Count how many lines in this material contain "find". The answer is that number alone.
Segment Open
(** * Safe wallet monitor: aggregation and formatting pipeline

    A shallow embedding of the safe-wallet-monitor package
    (index.ts, safe-api.ts, notifications.ts, types.ts) and the
    properties its specification states about it.

    Conventions of the embedding.
    - A JavaScript string is a [string]: a sequence of bytes.  Case
      mapping acts on the ASCII letters, the only cased characters of
      addresses and chain names.
    - The numeric fields of the records are counts; they are embedded as
      [N].  The one place where the code leaves the integers,
      [required * 0.7], is embedded as the IEEE-754 binary64 product
      with round-to-nearest-even, see [Js.mul_0_7].
    - An optional field is an [option]; [null] and [undefined] are both
      [None].
    - Network requests and notification deliveries are steps of a state
      monad over an abstract world, which also records the trace of
      effects. *)

From Stdlib Require Import ZArith NArith QArith Qround List String Ascii Bool Lia
  DecimalString Permutation.
Import ListNotations.

Local Open Scope list_scope.
Local Open Scope string_scope.

(** ** JavaScript primitives *)

Module Js.

Definition lower_ascii (c : ascii) : ascii :=
  let n := nat_of_ascii c in
  if (65 <=? n)%nat && (n <=? 90)%nat then ascii_of_nat (n + 32) else c.

Definition upper_ascii (c : ascii) : ascii :=
  let n := nat_of_ascii c in
  if (97 <=? n)%nat && (n <=? 122)%nat then ascii_of_nat (n - 32) else c.

Fixpoint map_string (f : ascii -> ascii) (s : string) : string :=
  match s with
  | EmptyString => EmptyString
  | String c s' => String (f c) (map_string f s')
  end.

(** [String.prototype.toLowerCase] and [toUpperCase]. *)
Definition toLowerCase : string -> string := map_string lower_ascii.
Definition toUpperCase : string -> string := map_string upper_ascii.

(** [Array.prototype.includes] on an array of strings. *)
Fixpoint includes (l : list string) (x : string) : bool :=
  match l with
  | [] => false
  | y :: l' => String.eqb y x || includes l' x
  end.

(** [Array.prototype.join]. *)
Fixpoint join (sep : string) (l : list string) : string :=
  match l with
  | [] => ""
  | [x] => x
  | x :: l' => x ++ sep ++ join sep l'
  end.

(** [Array.prototype.find]. *)
Fixpoint find {A} (p : A -> bool) (l : list A) : option A :=
  match l with
  | [] => None
  | x :: l' => if p x then Some x else find p l'
  end.

(** [s.slice(0, n)] and [s.slice(-n)] for [n <= s.length]. *)
Definition slice_front (n : nat) (s : string) : string := substring 0 n s.
Definition slice_back (n : nat) (s : string) : string :=
  substring (String.length s - n) n s.

(** A count inside a template literal: its decimal digits. *)
Definition show (n : N) : string := NilZero.string_of_uint (N.to_uint n).

(** Truthiness of an optional boolean and of a string. *)
Definition truthy (b : option bool) : bool :=
  match b with Some true => true | _ => false end.

Definition nonEmpty (s : string) : bool :=
  match s with EmptyString => false | _ => true end.

(** *** binary64 arithmetic

    A finite double is a dyadic rational [mant * 2 ^ expo].  The literal
    [0.7] denotes the double [6305039478318694 * 2 ^ -53]. *)

Record dyadic := Dyadic { mant : Z; expo : Z }.

Definition significand_0_7 : Z := 6305039478318694.

(** Rounding of the non-negative real [p * 2 ^ e] to 53 significant
    bits, to nearest, ties to even. *)
Definition round53 (p e : Z) : dyadic :=
  let b := Z.log2 p in
  if (b <=? 52)%Z then Dyadic p e
  else
    let s := (b - 52)%Z in
    let q := (p / 2 ^ s)%Z in
    let r := (p mod 2 ^ s)%Z in
    let half := (2 ^ (s - 1))%Z in
    let up := (half <? r)%Z || ((r =? half)%Z && Z.odd q) in
    Dyadic (if up then q + 1 else q)%Z (e + s)%Z.

(** [n * 0.7] for a count [n]. *)
Definition mul_0_7 (n : N) : dyadic :=
  round53 (Z.of_N n * significand_0_7) (-53).

(** [Math.ceil]. *)
Definition Math_ceil (d : dyadic) : Z :=
  if (0 <=? expo d)%Z then (mant d * 2 ^ expo d)%Z
  else (- ((- mant d) / 2 ^ (- expo d)))%Z.

End Js.

(** ** Shared types (common-types) and the package's own types (types.ts) *)

Inductive ChainName :=
  mainnet | arbitrum | optimism | polygon | gnosis | base | avalanche | zkevm.

(** The string a chain name is at run time. *)
Definition chainString (c : ChainName) : string :=
  match c with
  | mainnet => "mainnet" | arbitrum => "arbitrum" | optimism => "optimism"
  | polygon => "polygon" | gnosis => "gnosis" | base => "base"
  | avalanche => "avalanche" | zkevm => "zkevm"
  end.

Definition chainIds (c : ChainName) : N :=
  match c with
  | mainnet => 1 | arbitrum => 42161 | optimism => 10 | polygon => 137
  | gnosis => 100 | base => 8453 | avalanche => 43114 | zkevm => 1101
  end%N.

Definition ChainName_eqb (a b : ChainName) : bool :=
  (chainIds a =? chainIds b)%N.

Inductive ParseMode := HTML | Markdown | MarkdownV2.

Definition parseModeString (p : ParseMode) : string :=
  match p with HTML => "HTML" | Markdown => "Markdown" | MarkdownV2 => "MarkdownV2" end.

(** [NotificationConfig]: a union tagged by [type]. *)
Inductive NotificationConfig :=
| ConsoleNotificationConfig (enabled : bool) (colored : option bool)
| TelegramNotificationConfig (enabled : bool) (botToken chatId : string)
    (disableNotification : option bool) (parseMode : option ParseMode)
| WebhookNotificationConfig (enabled : bool) (url : string)
    (headers : option (list (string * string))).

Definition enabled (c : NotificationConfig) : bool :=
  match c with
  | ConsoleNotificationConfig e _ => e
  | TelegramNotificationConfig e _ _ _ _ => e
  | WebhookNotificationConfig e _ _ => e
  end.

Inductive Error :=
| PlainError (message : string)
| RangeError
| SafeApiError (message : string)
| NotificationError (message : string).

(** The result of a call that may throw. *)
Inductive outcome (A : Type) :=
| Returned (a : A)
| Thrown (e : Error).
Arguments Returned {A} a.
Arguments Thrown {A} e.

Record SafeAddress := { address : string; chain : ChainName }.

Inductive ClientType := TRANSACTION | LABEL.

Record MissingSigner :=
  { value : string; name : option string; logoUri : option string }.

Record ExecutionInfo :=
  { exec_nonce : N;
    exec_confirmationsRequired : N;
    confirmationsSubmitted : N;
    exec_missingSigners : list MissingSigner }.

(** The [transaction] member of a [SafeClientTransaction]; [txInfo] is
    never read and is left out. *)
Record ClientTransactionBody :=
  { tx_id : string;
    timestamp : N;
    txStatus : string;
    executionInfo : ExecutionInfo;
    txHash : option string }.

Record SafeClientTransaction :=
  { type : ClientType;
    transaction : option ClientTransactionBody;
    conflictType : string }.

Record SafeClientApiResponse :=
  { count : N;
    next : option string;
    previous : option string;
    results : list SafeClientTransaction }.

(** A confirmation object as [convertToEnhancedFormat] builds it;
    [submissionDate] stands for the ISO-8601 text of the time stamp. *)
Record Confirmation :=
  { owner : string;
    submissionDate : N;
    signature : string;
    signatureType : string }.

Record QueuedSafeTransaction :=
  { nonce : N;
    signedCount : N;
    confirmationsRequired : N;
    confirmations : list Confirmation;
    missingSigners : option (list string);
    id : string;
    note : option string;
    safe : string }.

(** Of [SafeTransactionDetails] only [note] is read. *)
Record SafeTransactionDetails := { details_note : string }.

(** The body of the answer to the safe-information request. *)
Record SafeServiceResponse :=
  { data_owners : option (list string); data_threshold : option N }.

Record SafeInfo := { owners : list string; threshold : N }.

Record QueuedTransactionData :=
  { qd_chain : ChainName;
    qd_address : string;
    transactions : list QueuedSafeTransaction;
    safeInfo : option SafeInfo;
    safeUrl : string }.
Segment Closed
SOLUTION: 3